CHAPITRE IX : Le Tableau Interdit
La salle était plongée dans la pénombre. Quatre silhouettes fouillaient un petit hangar dans l'espoir de trouver un indice. Mais rien de bien significatif. Des peintures, des pinceaux, des vêtements.
_Vous voyez quelque chose d'intéressant dans ce gros bordel ?
_Capitaine Zaraki, si nous avions découvert quelque chose, vous seriez au courant je crois…

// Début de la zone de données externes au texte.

(* ===== verification/TableFormat.v ===== *)
(** The pieces of a table file (leveldb-library/table/format.h and .cc): handles of blocks, the footer,
    and reading a block with its trailer. *)
From Stdlib Require Import String.
From stdpp Require Import list.
From S2P Require Import Prelude Crc32c Coding Status EnvRandom.

(** ** [BlockHandle] *)

Definition kMaxEncodedLength : Z := 10 + 10.
Record BlockHandle := { handle_offset : Z; handle_size : Z }.
Definition NewBlockHandle : BlockHandle := {| handle_offset := 2 ^ 64 - 1; handle_size := 2 ^ 64 - 1 |}.

Definition BlockHandle_EncodeTo (h : BlockHandle) (dst : list Z) : list Z :=
  PutVarint64 (PutVarint64 dst (handle_offset h)) (handle_size h).

(** The status, the handle and what is left of the input. *)
Definition BlockHandle_DecodeFrom (h : BlockHandle) (input : list Z) : Status * BlockHandle * list Z :=
  let bad := Status_Corruption (bytes_of "bad block handle") [] in
  match GetVarint64 input with
  | (None, input) => (bad, h, input)
  | (Some o, input) =>
      let h := {| handle_offset := o; handle_size := handle_size h |} in
      match GetVarint64 input with
      | (None, input) => (bad, h, input)
      | (Some n, input) => (Status_OK, {| handle_offset := o; handle_size := n |}, input)
      end
  end.

(** ** [Footer] *)

Definition kEncodedLength : Z := 2 * kMaxEncodedLength + 8.
Definition kTableMagicNumber : Z := 0xdb4775248b80fb57.
Definition kBlockTrailerSize : Z := 5.

Record Footer := { metaindex_handle : BlockHandle; index_handle : BlockHandle }.

(** [dst->resize(n)] *)
Definition resize (n : Z) (dst : list Z) : list Z := take (Z.to_nat n) dst ++ replicate (Z.to_nat n - length dst) 0.

Definition Footer_EncodeTo (f : Footer) (dst : list Z) : list Z :=
  let dst := BlockHandle_EncodeTo (metaindex_handle f) dst in
  let dst := BlockHandle_EncodeTo (index_handle f) dst in
  let dst := resize (2 * kMaxEncodedLength) dst in
  let dst := PutFixed32 dst (u32 (kTableMagicNumber &. 0xffffffff)) in
  PutFixed32 dst (u32 (kTableMagicNumber >> 32)).

(** The status, the footer and what is left of the input.  [None]: the input is shorter than a footer,
    and what lies behind it is read. *)
Definition Footer_DecodeFrom (input : list Z) : option (Status * Footer * list Z) :=
  match bytes_at input (kEncodedLength - 8) 4, bytes_at input (kEncodedLength - 4) 4 with
  | Some lo, Some hi =>
      let magic := (DecodeFixed32 hi << 32) |. DecodeFixed32 lo in
      if negb (magic =? kTableMagicNumber) then
        Some (Status_Corruption (bytes_of "not an sstable (bad magic number)") [], {| metaindex_handle := NewBlockHandle; index_handle := NewBlockHandle |}, input)
      else
        let '(result, meta, rest) := BlockHandle_DecodeFrom NewBlockHandle input in
        let '(result, index, rest) := if ok result then BlockHandle_DecodeFrom NewBlockHandle rest else (result, NewBlockHandle, rest) in
        Some (result, {| metaindex_handle := meta; index_handle := index |}, if ok result then drop (Z.to_nat kEncodedLength) input else rest)
  | _, _ => None
  end.

(** ** [ReadBlock] *)

Definition kNoCompression : Z := 0.
Definition kSnappyCompression : Z := 1.

(** The build has no Snappy (port_stdcxx.h). *)
Definition Snappy_Compress (input : list Z) : option (list Z) := None.
Definition Snappy_GetUncompressedLength (input : list Z) : option Z := None.
Definition Snappy_Uncompress (input : list Z) : option (list Z) := None.

Record ReadOptions := { verify_checksums : bool; fill_cache : bool }.
Definition NewReadOptions : ReadOptions := {| verify_checksums := false; fill_cache := true |}.

Record BlockContents := { data : list Z; cachable : bool; heap_allocated : bool }.

Section read.
Context {F : Type} {R : RandomAccessFile F}.
(** Where the bytes lie in memory, on which the order of the work for their checksum depends. *)
Context (address : list Z -> Z).

(** The memory for a block is there; [None]: what was not read is read. *)
Definition ReadBlock (options : ReadOptions) (handle : BlockHandle) : D F (Status * BlockContents) :=
  let nothing := {| data := []; cachable := false; heap_allocated := false |} in
  let n := handle_size handle in
  let! '(s, contents, in_buf) := ReadAt (handle_offset handle) (u64 (n + kBlockTrailerSize)) in
  if negb (ok s) then dret (s, nothing)
  else if negb (len contents =? u64 (n + kBlockTrailerSize)) then dret (Status_Corruption (bytes_of "truncated block read") [], nothing)
  else
    let! valid :=
      if verify_checksums options then
        let! stored := dfrom (bytes_at contents (n + 1) 4) in
        let! covered := dfrom (bytes_at contents 0 (n + 1)) in
        dret (Value (address contents) covered =? Unmask (DecodeFixed32 stored))
      else dret true in
    if negb valid then dret (Status_Corruption (bytes_of "block checksum mismatch") [], nothing)
    else
      let! block := dfrom (bytes_at contents 0 n) in
      let! type_ := dfrom (bytes_at contents n 1) in
      if nth 0 type_ 0 =? kNoCompression then
        dret (Status_OK, if in_buf then {| data := block; cachable := true; heap_allocated := true |}
                         else {| data := block; cachable := false; heap_allocated := false |})
      else if nth 0 type_ 0 =? kSnappyCompression then
        let corrupted := (Status_Corruption (bytes_of "corrupted compressed block contents") [], nothing) in
        match Snappy_GetUncompressedLength block with
        | None => dret corrupted
        | Some ulength =>
            match Snappy_Uncompress block with
            | None => dret corrupted
            | Some ubuf => dret (Status_OK, {| data := ubuf; cachable := true; heap_allocated := true |})
            end
        end
      else dret (Status_Corruption (bytes_of "bad block type") [], nothing).
End read.

(** What is written behind a block. *)
Definition block_trailer (address : list Z -> Z) (block_contents : list Z) (type_ : Z) : list Z :=
  let crc := Value (address block_contents) block_contents in
  let crc := Extend (address [type_]) crc [type_] in
  [type_] ++ EncodeFixed32 (Mask crc).

(** Handles, footers and blocks with their trailers, there and back. *)

(** ** Handles *)

Definition handle_ok (h : BlockHandle) : Prop := 0 <= handle_offset h < 2 ^ 64 /\ 0 <= handle_size h < 2 ^ 64.

Lemma EncodeTo_app h dst : BlockHandle_EncodeTo h dst = dst ++ BlockHandle_EncodeTo h [].
Proof. unfold BlockHandle_EncodeTo, PutVarint64. cbn [app]. by rewrite app_assoc. Qed.

Lemma EncodeVarint64_byte v : 0 <= v < 2 ^ 64 -> Forall byte (EncodeVarint64 v).
Proof. intros Hv. apply varint_bytes_byte. by apply EncodeVarint64_spec. Qed.

Lemma EncodeTo_bytes h : handle_ok h -> Forall byte (BlockHandle_EncodeTo h []).
Proof. intros [H1 H2]. unfold BlockHandle_EncodeTo, PutVarint64. cbn [app]. apply Forall_app. split; by apply EncodeVarint64_byte. Qed.

Lemma EncodeTo_len h : handle_ok h -> len (BlockHandle_EncodeTo h []) <= kMaxEncodedLength.
Proof.
  intros [H1 H2]. unfold BlockHandle_EncodeTo, PutVarint64. cbn [app]. rewrite len_app.
  destruct (EncodeVarint64_spec _ H1) as (_ & _ & _ & ?), (EncodeVarint64_spec _ H2) as (_ & _ & _ & ?). unfold kMaxEncodedLength. lia.
Qed.

Lemma DecodeFrom_EncodeTo h0 h rest : handle_ok h -> Forall byte rest -> BlockHandle_DecodeFrom h0 (BlockHandle_EncodeTo h [] ++ rest) = (Status_OK, h, rest).
Proof.
  intros [H1 H2] Hr. unfold BlockHandle_DecodeFrom, BlockHandle_EncodeTo, PutVarint64. cbn [app]. rewrite <- app_assoc.
  rewrite get_put_varint64; [|done|apply Forall_app; split; [by apply EncodeVarint64_byte|done]]. rewrite get_put_varint64 by done. by destruct h.
Qed.

(** ** The footer *)

Definition footer_ok (f : Footer) : Prop := handle_ok (metaindex_handle f) /\ handle_ok (index_handle f).

Lemma Footer_layout f : footer_ok f -> exists padding, Forall byte padding /\
  Footer_EncodeTo f [] = (BlockHandle_EncodeTo (metaindex_handle f) [] ++ BlockHandle_EncodeTo (index_handle f) [] ++ padding) ++ EncodeFixed32 0x8b80fb57 ++ EncodeFixed32 0xdb477524 /\
  len (BlockHandle_EncodeTo (metaindex_handle f) [] ++ BlockHandle_EncodeTo (index_handle f) [] ++ padding) = 40.
Proof.
  intros [Hm Hi]. pose proof (EncodeTo_len _ Hm). pose proof (EncodeTo_len _ Hi). unfold Footer_EncodeTo.
  rewrite (EncodeTo_app (index_handle f)). set (m := BlockHandle_EncodeTo (metaindex_handle f) []) in *. set (i := BlockHandle_EncodeTo (index_handle f) []) in *.
  unfold kMaxEncodedLength in *. exists (replicate (40 - length (m ++ i)) 0). split; [by apply Forall_replicate|]. unfold len in *.
  assert (Hl : (length (m ++ i) <= 40)%nat) by (rewrite length_app; lia).
  split; [|rewrite app_assoc, length_app, length_replicate; lia]. unfold resize, PutFixed32. change (Z.to_nat (2 * (10 + 10))) with 40%nat.
  rewrite take_ge by done. rewrite <- !app_assoc. reflexivity.
Qed.

Lemma Footer_EncodeTo_len f : footer_ok f -> len (Footer_EncodeTo f []) = kEncodedLength.
Proof. intros Hf. destruct (Footer_layout f Hf) as (p & _ & -> & Hl). rewrite len_app, Hl. reflexivity. Qed.

Lemma Footer_round_trip f : footer_ok f -> Footer_DecodeFrom (Footer_EncodeTo f []) = Some (Status_OK, f, []).
Proof.
  intros Hf. pose proof (Footer_EncodeTo_len f Hf) as Hlen. destruct (Footer_layout f Hf) as (p & Hp & E & Hl). unfold Footer_DecodeFrom.
  set (body := _ ++ _ ++ p) in *.
  assert (E1 : bytes_at (Footer_EncodeTo f []) (kEncodedLength - 8) 4 = Some (EncodeFixed32 0x8b80fb57)).
  { rewrite E. change (kEncodedLength - 8) with 40. rewrite <- Hl. apply (bytes_at_middle body (EncodeFixed32 0x8b80fb57)). }
  assert (E2 : bytes_at (Footer_EncodeTo f []) (kEncodedLength - 4) 4 = Some (EncodeFixed32 0xdb477524)).
  { rewrite E. change (kEncodedLength - 4) with (40 + 4). rewrite <- Hl, app_assoc, <- (app_nil_r (EncodeFixed32 0xdb477524)).
    replace (len body + 4) with (len (body ++ EncodeFixed32 0x8b80fb57)) by (rewrite len_app; reflexivity). apply (bytes_at_middle _ (EncodeFixed32 0xdb477524)). }
  rewrite E1, E2. destruct Hf as [Hm Hi]. pose proof (EncodeTo_bytes _ Hi) as Hib.
  assert (Hd : drop (Z.to_nat kEncodedLength) (Footer_EncodeTo f []) = []) by (apply drop_ge; unfold len in Hlen; lia). rewrite Hd.
  rewrite E. unfold body. rewrite <- !app_assoc. rewrite DecodeFrom_EncodeTo; [|done|rewrite !Forall_app; split_and!; try done; apply le_bytes_byte].
  cbn [ok]. rewrite DecodeFrom_EncodeTo; [|done|rewrite !Forall_app; split_and!; try done; apply le_bytes_byte]. cbn [ok].
  change (negb (_ =? kTableMagicNumber)) with false. by destruct f.
Qed.

(** ** Blocks in a file *)

Section blocks.
Context (address : list Z -> Z).

Lemma trailer_crc contents t : Forall byte contents -> byte t ->
  block_trailer address contents t = [t] ++ EncodeFixed32 (Mask (crc32c 0 (contents ++ [t]))).
Proof.
  intros Hc Ht. unfold block_trailer, Value. assert (Hw : word32 0) by (split; reflexivity || discriminate).
  rewrite (Extend_crc32c _ 0 contents Hc Hw), Extend_crc32c; [by rewrite crc32c_app|by apply Forall_singleton|by apply crc32c_word32].
Qed.

Lemma len_trailer contents t : len (block_trailer address contents t) = kBlockTrailerSize.
Proof. unfold block_trailer. rewrite len_app. unfold len at 2. by rewrite EncodeFixed32_length. Qed.

(** A block with its trailer, not compressed, where its handle says. *)
Definition laid (file : list Z) (h : BlockHandle) (contents : list Z) : Prop := Forall byte contents /\ exists a c,
  file = a ++ (contents ++ block_trailer address contents kNoCompression) ++ c /\ h = {| handle_offset := len a; handle_size := len contents |}.

Lemma laid_app file h contents more : laid file h contents -> laid (file ++ more) h contents.
Proof. intros (Hb & a & c & -> & ->). split; [done|]. exists a, (c ++ more). split; [by rewrite <- !app_assoc|done]. Qed.

Lemma laid_ok file h contents : laid file h contents -> len file < 2 ^ 63 -> handle_ok h /\ len contents <= len file /\ handle_offset h <= len file.
Proof.
  intros (_ & a & c & -> & ->) Hl. rewrite !len_app in *. pose proof (len_nonneg a). pose proof (len_nonneg contents). pose proof (len_nonneg c).
  pose proof (len_nonneg (block_trailer address contents kNoCompression)). unfold handle_ok. cbn [handle_offset handle_size]. lia.
Qed.

Lemma mask_32 crc : 0 <= Mask crc < 2 ^ 32.
Proof. apply Z.mod_pos_bound. lia. Qed.

(** Such a block is read back, its checksum verified or not. *)
Lemma ReadBlock_laid {F} {R : RandomAccessFile F} file (inv : F -> Prop) {SV : Serves F file inv} opt h contents f :
  laid file h contents -> len file < 2 ^ 63 -> inv f ->
  exists b f', ReadBlock address opt h f = Some (Status_OK, b, f') /\ data b = contents /\ inv f'.
Proof.
  intros (Hb & a & c & E & ->) Hl Hf. set (t := block_trailer address contents kNoCompression) in *. pose proof (len_nonneg a). pose proof (len_nonneg contents). pose proof (len_nonneg c).
  assert (Ht : len t = 5) by apply len_trailer. assert (Hfl : len file = len a + (len contents + 5) + len c) by (rewrite E, !len_app, Ht; lia).
  unfold ReadBlock. cbn [handle_offset handle_size]. unfold kBlockTrailerSize. rewrite u64_id by lia.
  destruct (read_at_spec (file := file) (inv := inv) (len a) (len contents + 5) f Hf) as (in_buf & f' & Hr & Hf'); [lia..|].
  assert (Ed : take (Z.to_nat (len contents + 5)) (drop (Z.to_nat (len a)) file) = contents ++ t).
  { rewrite E, len_to_nat, drop_app_length. rewrite <- Ht, <- len_app, len_to_nat. by rewrite take_app_length. }
  unfold dbind at 1. rewrite Hr, Ed. change (negb (ok Status_OK)) with false. cbv iota. rewrite len_app, Ht, Z.eqb_refl. cbn [negb].
  assert (Et : t = [kNoCompression] ++ EncodeFixed32 (Mask (crc32c 0 (contents ++ [kNoCompression])))) by (by apply trailer_crc).
  assert (E0 : bytes_at (contents ++ t) 0 (len contents) = Some contents) by (apply (bytes_at_middle [] contents t)).
  assert (E1 : bytes_at (contents ++ t) (len contents) 1 = Some [kNoCompression]) by (rewrite Et; apply (bytes_at_middle contents [kNoCompression])).
  assert (Hv : forall s, (if verify_checksums opt then
        let! stored := dfrom (bytes_at (contents ++ t) (len contents + 1) 4) in
        let! covered := dfrom (bytes_at (contents ++ t) 0 (len contents + 1)) in
        dret (Value (address (contents ++ t)) covered =? Unmask (DecodeFixed32 stored))
      else dret true) s = Some (true, s) :> option (bool * F)).
  { intros s. destruct (verify_checksums opt); [|done].
    assert (E2 : bytes_at (contents ++ t) (len contents + 1) 4 = Some (EncodeFixed32 (Mask (crc32c 0 (contents ++ [kNoCompression]))))).
    { rewrite Et, app_assoc. replace (len contents + 1) with (len (contents ++ [kNoCompression])) by (rewrite len_app; reflexivity).
      rewrite <- (app_nil_r (EncodeFixed32 _)) at 1. apply (bytes_at_middle (contents ++ [kNoCompression])  (EncodeFixed32 _)). }
    assert (E3 : bytes_at (contents ++ t) 0 (len contents + 1) = Some (contents ++ [kNoCompression])).
    { rewrite Et, app_assoc. replace (len contents + 1) with (len (contents ++ [kNoCompression])) by (rewrite len_app; reflexivity). apply (bytes_at_middle [] (contents ++ [kNoCompression])). }
    unfold dbind, dfrom. rewrite E2, E3. unfold dret. do 2 f_equal. assert (Hw : word32 0) by (split; reflexivity || discriminate).
    assert (Hcb : Forall byte (contents ++ [kNoCompression])) by (apply Forall_app; split; [done|by apply Forall_singleton]).
    rewrite DecodeFixed32_encode by apply mask_32. rewrite unmask_mask by (by apply crc32c_word32). unfold Value. rewrite Extend_crc32c by done. by rewrite Z.eqb_refl. }
  unfold dbind at 1. rewrite Hv. cbn [negb]. unfold dbind, dfrom. rewrite E0, E1. cbn [nth]. change (kNoCompression =? kNoCompression) with true. cbv iota.
  destruct in_buf; eexists _, f'; (split; [done|]); by split.
Qed.
End blocks.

Kenpachi grogna. Ce genre de mission l'ennuyait au plus haut point. Il espérait en venant dans le monde réel trouver de quoi s'occuper un peu. Un ennemi ou deux. Ou trois. Peut-être plus encore !
Au lieu de ça, il devait partager son temps avec ce glaçon d'Hitsugaya, cet âne excité d'Abarai et ce prétentieux Kuchiki. Ils étaient complètement perdus sans leurs zanpakuto alors que lui ne perdait pas grand-chose à ce jeu-là, exception faite à sa mémoire. L'idée d'avoir battu et été vaincu par des ennemis dont il ne se souvenait même pas le nom ou le visage, ou au moins la force spirituelle, l'irritait comme jamais.

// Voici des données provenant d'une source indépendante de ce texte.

Lemma WriteBlock_spec b r : valid_file (table_file r) -> exists r',
  WriteBlock address options b r = Some ({| handle_offset := offset r; handle_size := CurrentSizeEstimate b |}, r') /\
  wrote r (fst (Finish b) ++ block_trailer address (fst (Finish b)) kNoCompression) r'.
Proof.
  intros Hv. unfold WriteBlock. destruct (Finish b) as [raw b'] eqn:E. rewrite compressed_raw. pose proof (len_Finish b) as Hl. rewrite E in Hl. cbn [fst] in *.
  rewrite <- Hl. by apply WriteRawBlock_spec.
Qed.

(** A block that has been written is where its handle says. *)
Lemma written_laid file d : Forall byte d -> laid address (file ++ d ++ block_trailer address d kNoCompression) {| handle_offset := len file; handle_size := len d |} d.
Proof. intros Hd. split; [done|]. exists file, []. by rewrite app_nil_r. Qed.

(** ** The state of the builder *)

Definition pend_entries (pend : option (BlockHandle * entries)) : entries := match pend with Some (_, b) => b | None => [] end.
Definition keys_at (o : Z) (es : entries) : list (Z * list Z) := map (fun e => (o, e.1)) es.
Definition pend_added (pend : option (BlockHandle * entries)) : list (Z * list Z) := match pend with Some (h, b) => keys_at (handle_offset h) b | None => [] end.
Definition pend_offsets (pend : option (BlockHandle * entries)) : list Z := match pend with Some (h, _) => [handle_offset h] | None => [] end.

(** [done]: blocks that are in the index; [pend]: the last block, whose index key is not chosen yet;
    [cur]: the entries of the block being built. *)
Record building (r : Rep F) (done : list written) (pend : option (BlockHandle * entries)) (cur : entries) : Prop := {
  b_valid : valid_file (table_file r);
  b_status : table_status r = Status_OK;
  b_offset : offset r = len (file_of r);
  b_data : data_block r = add_all (block_restart_interval options) cur NewBlockBuilder;
  b_index : index_block r = add_all 1 (index_of done) NewBlockBuilder;
  b_pending : match pend with None => pending_index_entry r = false | Some (h, _) => pending_index_entry r = true /\ pending_handle r = h end;
  b_rest : match pend with None => cur = [] -> done = [] | Some _ => cur = [] end;
  b_blocks : Forall (fun w => holds address (file_of r) w.2.1 w.2.2) done /\ match pend with None => True | Some (h, b) => holds address (file_of r) h b end;
  b_offsets : NoDup (map (fun w => handle_offset w.2.1) done ++ pend_offsets pend) /\
    Forall (fun o => o < offset r) (map (fun w => handle_offset w.2.1) done ++ pend_offsets pend);
  b_separated : separated like done (pend_entries pend ++ cur);
  b_last : match last (entries_of done ++ pend_entries pend ++ cur) with Some e => last_key r = e.1 | None => True end;
  b_filter : match filter_policy options with
    | None => filter_block r = None
    | Some P => exists b, filter_block r = Some b /\ filter_state (P := P) (offset r) (added_of done ++ pend_added pend ++ keys_at (offset r) cur) b
    end
}.

Definition builds (r : Rep F) (es : entries) : Prop := valid_file (table_file r) /\
  (table_ok r = false \/ (len (file_of r) < 2 ^ 32 -> exists done pend cur, building r done pend cur /\ es = entries_of done ++ pend_entries pend ++ cur)).

Lemma builds_new f : valid_file f -> contents f = [] -> builds (NewTableBuilder options f) [].
Proof.
  intros Hv He. split; [done|]. right. intros _. exists [], None, []. split; [|done]. split; try done.
  - unfold file_of. cbn. by rewrite He.
  - cbn. by split; constructor.
  - cbn. destruct (filter_policy options) as [P|]; [|done]. eexists. split; [done|]. apply filter_state_new.
Qed.

(** ** Flushing a block *)

Lemma on_file_flush r : valid_file (table_file r) -> exists s f, on_file Flush r = Some (s, set_table_status s (set_file f r)) /\ valid_file f /\
  (ok s = true -> contents f = file_of r).
Proof.
  intros Hv. destruct (flush_spec (table_file r) Hv) as (s & f & E & Hv' & _ & _ & Hok). exists s, f. unfold on_file, dbind, dget. rewrite E. split; [done|]. split; [done|]. intros H. by apply Hok.
Qed.

Lemma with_policy_eq f (r : Rep F) : with_policy options f r =
  set_filter_block (match filter_policy options, filter_block r with Some P, Some b => Some (f P b) | _, _ => filter_block r end) r.
Proof. unfold with_policy. destruct r as [? ? ? ? ? ? ? ? fb ? ?]; cbn. by destruct (filter_policy options), fb. Qed.

Lemma laid_offset file h c : laid address file h c -> 0 <= handle_offset h.
Proof. intros (_ & a & ? & _ & ->). apply len_nonneg. Qed.

Lemma add_all_written cur file : sorted_entries cur -> cur <> [] -> let raw := fst (Finish (add_all (block_restart_interval options) cur NewBlockBuilder)) in
  len (file ++ raw ++ block_trailer address raw kNoCompression) < 2 ^ 32 ->
  holds address (file ++ raw ++ block_trailer address raw kNoCompression) {| handle_offset := len file; handle_size := CurrentSizeEstimate (add_all (block_restart_interval options) cur NewBlockBuilder) |} cur.
Proof.
  intros Hs Hne raw Hl. pose proof (len_Finish (add_all (block_restart_interval options) cur NewBlockBuilder)) as E. fold raw in E. rewrite !len_app in Hl.
  pose proof (len_nonneg file). pose proof (len_nonneg (block_trailer address raw kNoCompression)).
  destruct (add_all_block (block_restart_interval options) cur Hinterval) as [Hb _]; [lia|]. fold raw in Hb. split; [done|]. exists raw. split; [|done]. rewrite <- E.
  apply written_laid, (block_of_byte cur); [done|by apply entries_bytes].
Qed.

(** The state when the block has been written and its filter keys handed over. *)
Lemma building_flushed r x done cur h : building r done None cur -> cur <> [] -> len (entries_of done ++ cur) < 2 ^ 31 ->
  valid_file (table_file x) -> table_status x = Status_OK -> offset x = len (file_of x) -> data_block x = NewBlockBuilder -> index_block x = index_block r ->
  last_key x = last_key r -> filter_block x = filter_block r -> pending_index_entry x = true -> pending_handle x = h -> handle_offset h = offset r ->
  offset r < offset x -> Forall (fun w => holds address (file_of x) w.2.1 w.2.2) done -> holds address (file_of x) h cur ->
  building (with_policy options (fun P => StartBlock (P := P) (offset x)) x) done (Some (h, cur)) [].
Proof.
  intros [Hbv Hbs Hbo Hbd Hbi Hbp Hbr Hbb Hbof Hbsep Hbl Hbf] Hne Hcount Hv Hs Ho Hd Hi Hl Hf Hp Hh Hho Hlt Hblocks Hheld. rewrite with_policy_eq.
  cbn [pend_entries pend_added pend_offsets] in *. rewrite !app_nil_r in *.
  split; cbn [table_file table_status offset data_block index_block last_key pending_index_entry pending_handle filter_block set_filter_block pend_entries pend_added pend_offsets]; try done.
  - by rewrite Hi.
  - rewrite Hho. split.
    + apply NoDup_app. split; [apply Hbof|]. split; [|apply NoDup_singleton]. intros o Hin Ho'. apply list_elem_of_singleton in Ho' as ->.
      pose proof (proj1 (List.Forall_forall _ _) (proj2 Hbof) _ (proj1 (list_elem_of_In _ _) Hin)). cbn in *. lia.
    + apply Forall_app. split; [|by apply Forall_singleton]. eapply Forall_impl; [exact (proj2 Hbof)|]. cbn. lia.
  - by rewrite app_nil_r.
  - rewrite app_nil_r, Hl. exact Hbl.
  - rewrite Hf. destruct (filter_policy options) as [P|] eqn:EP; [|by rewrite Hbf]. destruct Hbf as (b & Eb & Hst). rewrite Eb. eexists. split; [done|].
    destruct (Hpolicy P eq_refl) as [L _]. cbn [app] in Hst. rewrite Hho. unfold keys_at at 2. cbn [map]. rewrite app_nil_r. apply (filter_state_start (offset r)); [done| |].
    + rewrite Hbo. pose proof (len_nonneg (file_of r)). lia.
    + unfold keys_at. rewrite len_app, len_added_of, len_map, <- len_app. done.
Qed.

Et devoir, par-dessus tout, fouiller un hangar où s'amoncelaient des objets en tout genre sans grande importance commençait à le chauffer sérieusement.
_Capitaine Abarai, dit-il, vous voyez un truc intéressant dans ce putain de merdier ?
Une voix s'éleva d'une petite salle qui jouxtait le mur du fond.
_C'est une fille qui habite là.
_Comment savez-vous ça ? Demanda le Capitaine Kuchiki qui regretta presqu'instantanément d'avoir posé cette question.
_Euh… hésita Renji Abarai. C'est… c'est une salle de bain et dans les tiroirs, ben… y a des sous-v…
_C'est bon, merci Capitaine, le coupa Tôshirô. Nous avons compris.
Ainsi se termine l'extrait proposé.